▼▼▼

Lemma one_node sh i j f c c' p p' : consistent sh -> sh_nodes sh !! i = Some (mkNode f c p) -> sh_nodes sh !! j = Some (mkNode f c' p') -> i = j.
Proof.
  intros Hc Hi Hj. assert (Hfi : sh_map sh !! f = Some i) by (apply (keys _ Hc); eauto). assert (Hfj : sh_map sh !! f = Some j) by (apply (keys _ Hc); eauto). congruence.
Qed.

Lemma erase_consistent sh i f c a : consistent sh -> sh_nodes sh !! i = Some (mkNode f c (Some a)) -> consistent (sh_erase i f a sh).
Proof.
  intros Hc Hi. destruct (timed _ Hc _ _ _ _ Hi) as (? & t0 & [= <-] & Ha). split; cbn.
  - intros g j. destruct (decide (g = f)) as [-> | Hgf].
    + rewrite lookup_delete_eq. split; [done |]. intros (c' & p' & [Hj Hnj]%lookup_delete_Some). by destruct Hj; eapply one_node.
    + rewrite lookup_delete_ne by done. rewrite (keys _ Hc). split; intros (c' & p' & Hj); exists c', p'.
      * rewrite lookup_delete_ne; [done |]. intros ->. congruence.
      * by apply lookup_delete_Some in Hj as [_ Hj].
  - intros j n [_ Hj]%lookup_delete_Some. by eapply old_nodes.
  - by rewrite (same_fds _ Hc).
  - rewrite without_fst. apply list.NoDup_filter, (cells_nodup _ Hc).
  - intros x [_ Hx]%elem_of_without. by apply (old_cells _ Hc).
  - intros j g c' p' [Hne Hj]%lookup_delete_Some. destruct (timed _ Hc _ _ _ _ Hj) as (b & t & -> & Hb). exists b, t. split; [done |].
    apply elem_of_without. split; [| done]. cbn. intros ->. pose proof (cells_functional _ _ _ _ (cells_nodup _ Hc) Ha Hb) as [= -> ->].
    by destruct Hne; eapply one_node.
  - intros b t g [Hne Hb]%elem_of_without. cbn in Hne. destruct (timer_of _ Hc _ _ _ Hb) as (j & c' & Hj). exists j, c'.
    rewrite lookup_delete_ne; [done |]. intros ->. congruence.
  - by apply timers_sorted, (by_time _ Hc).
  - intros x [_ Hx]%elem_of_without. by apply (past _ Hc).
Qed.

Lemma cell_at_ok q a t : NoDup (map fst q) -> (a, t) ∈ q -> cell_at (Some a) q = Some (a, t).
Proof. apply find_node. Qed.

Lemma map_erase_ok i d s (Q : unit -> state -> Prop) : nodes s !! i = Some d ->
  Q tt (mkReactor (_monitor s) (delete i (nodes s)) (delete (key d) (_map s)) (_queue s) (next_node s) (next_cell s) (instants s)) -> wp (map_erase i) Q s.
Proof. intros Hd Hq. unfold map_erase. wp_run. apply (at_node_ok i s d); [done |]. by wp_run. Qed.
(* ===== verification/ScheduledThread.v ===== *)
(** * ScheduledThread: periodic tasks on one thread (Base/ScheduledThread.hpp, Base/src/ScheduledThread.cpp)

    Objects ([Scheduler]) are registered with a thread; tasks for them are submitted from any
    thread and invoked in turn, and objects without tasks are asked to flush once a period.  What
    [_mutex] guards is one step; the thread keeps iterators to the nodes of [_schedulers] while
    it does not hold the lock.  An iterator is the address of a node (Links.v).  The timed wait
    may return at any moment, with or without a notification.

    [std::vector] grows by doubling, as in libstdc++; this matters for [set_need_flush]. *)

From stdpp Require Import gmap relations.
From S2P Require Import Prelude Links.
Local Open Scope Z_scope.

Record Scheduler := mkSched { waiting_tasks : Z; need_flush : bool; sched_shutdown : bool; self_location : ptr }.

Record Task (A : Type) := mkTask { task_iter : ptr; arg : A }.
Arguments mkTask {A}. Arguments task_iter {A}. Arguments arg {A}.

(** Where [invoke()] returns to: the timed wait, the flush after it, or the rest of [flush_need]. *)
Inductive continuation :=
  | ToTimed
  | ToNeed
  | ToFlush (rest : list ptr).

(** Where the thread is. [To_sleep]: the test of [wait_if_no_scheduler] failed and the lock is still held.
    [Sub]: a task was invoked and is not counted out yet. *)
Inductive place (A : Type) :=
  | Check
  | Test_none
  | To_sleep
  | Sleep_none
  | After_none
  | Timed
  | Invoke (rest : list (Task A)) (k : continuation)
  | Sub (t : Task A) (rest : list (Task A)) (k : continuation)
  | Get_need
  | Flush (rest : list ptr)
  | Set_need
  | Closing
  | Done.
Arguments Check {A}. Arguments Test_none {A}. Arguments To_sleep {A}. Arguments Sleep_none {A}. Arguments After_none {A}. Arguments Timed {A}.
Arguments Invoke {A}. Arguments Sub {A}. Arguments Get_need {A}. Arguments Flush {A}. Arguments Set_need {A}. Arguments Closing {A}. Arguments Done {A}.

(** [objects]: the schedulers by name; [submitted] and [ran] are not in the code; [notified] and
    [late] as in EventLoop.v. *)
Record ScheduledThread (A : Type) := mkThread {
  shutdown : bool;
  _schedulers : cells_of nat;
  _ready : list (Task A);
  _invoking : list (Task A);
  need_flushes : list ptr; capacity : nat;
  objects : gmap nat Scheduler; next_cell : positive;
  at_place : place A; notified : bool; late : nat;
  submitted : list (Task A); ran : list (Task A) }.
Arguments mkThread {A}. Arguments shutdown {A}. Arguments _schedulers {A}. Arguments _ready {A}. Arguments _invoking {A}.
Arguments need_flushes {A}. Arguments capacity {A}. Arguments objects {A}. Arguments next_cell {A}. Arguments at_place {A}.
Arguments notified {A}. Arguments late {A}. Arguments submitted {A}. Arguments ran {A}.
Lemma log_destroy_ok s : kept s -> closed s = false ->
  wp destroy (fun _ s' => kept s' /\ _buffer s' = None /\ pushed s' = pushed s /\ in_order s' = in_order s) s.
Proof.
  intros [Hf Hc (W & ws & c & [H1 H2 H3 H4 H5])] Hcl. unfold destroy. wp_run. unfold id, when. rewrite Hcl. destruct (_buffer s) as [b |]; cbn [negb]; wp_run.
  - split; [| done]. split; [by apply (files_grow s) | done |]. exists W, (ws ++ [c]), []. split; cbn; [done | | done | |].
    + apply Forall2_app; [done |]. by constructor.
    + by rewrite concat_app, concat_one, app_nil_r.
    + intros Ho. rewrite concat_app, concat_one, app_nil_r. by apply H5.
  - split; [| done]. split; [by apply (files_grow s) | done |]. exists W, ws, c. by split.
Qed.

Lemma shuts_open cs shut : CloseThread ∉ cs -> fold_left shuts cs shut = shut.
Proof. induction cs as [| c cs IH]; intros Hn; [done |]. cbn. apply not_elem_of_cons in Hn as [Hc Hn]. rewrite <- (IH Hn) at 2. by destruct c. Qed.

End Kept.

(** ** Sample sessions *)

Definition demo_clock (n : nat) : Time := mkTime 124 0 1 0 0 0 (Z.of_nat n).
(** The pool refuses every third request. *)
Definition demo_pool (n : nat) : Z := if decide (n mod 3 = 2)%nat then 0 else 80.
Definition letters (from : Z) (n : nat) : list Z := map (fun i => from + Z.of_nat i) (seq 0 n).
Definition demo_calls : list log_call :=
  [Push INFO (letters 65 26); Push DEBUG (letters 97 4); Push ERROR (letters 97 26); InvokeStep; InvokeStep; Push WARN []; Push FATAL (letters 48 10); InvokeStep; Push INFO (letters 65 9)].
Definition demo_session := session demo_clock demo_pool 1 [108;47] 64.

▲▲▲

(Exercise details)
Copy out each line of the listing that holds "Where".

(Result for this task)
(** Where [invoke()] returns to: the timed wait, the flush after it, or the rest of [flush_need]. *)
(** Where the thread is. [To_sleep]: the test of [wait_if_no_scheduler] failed and the lock is still held.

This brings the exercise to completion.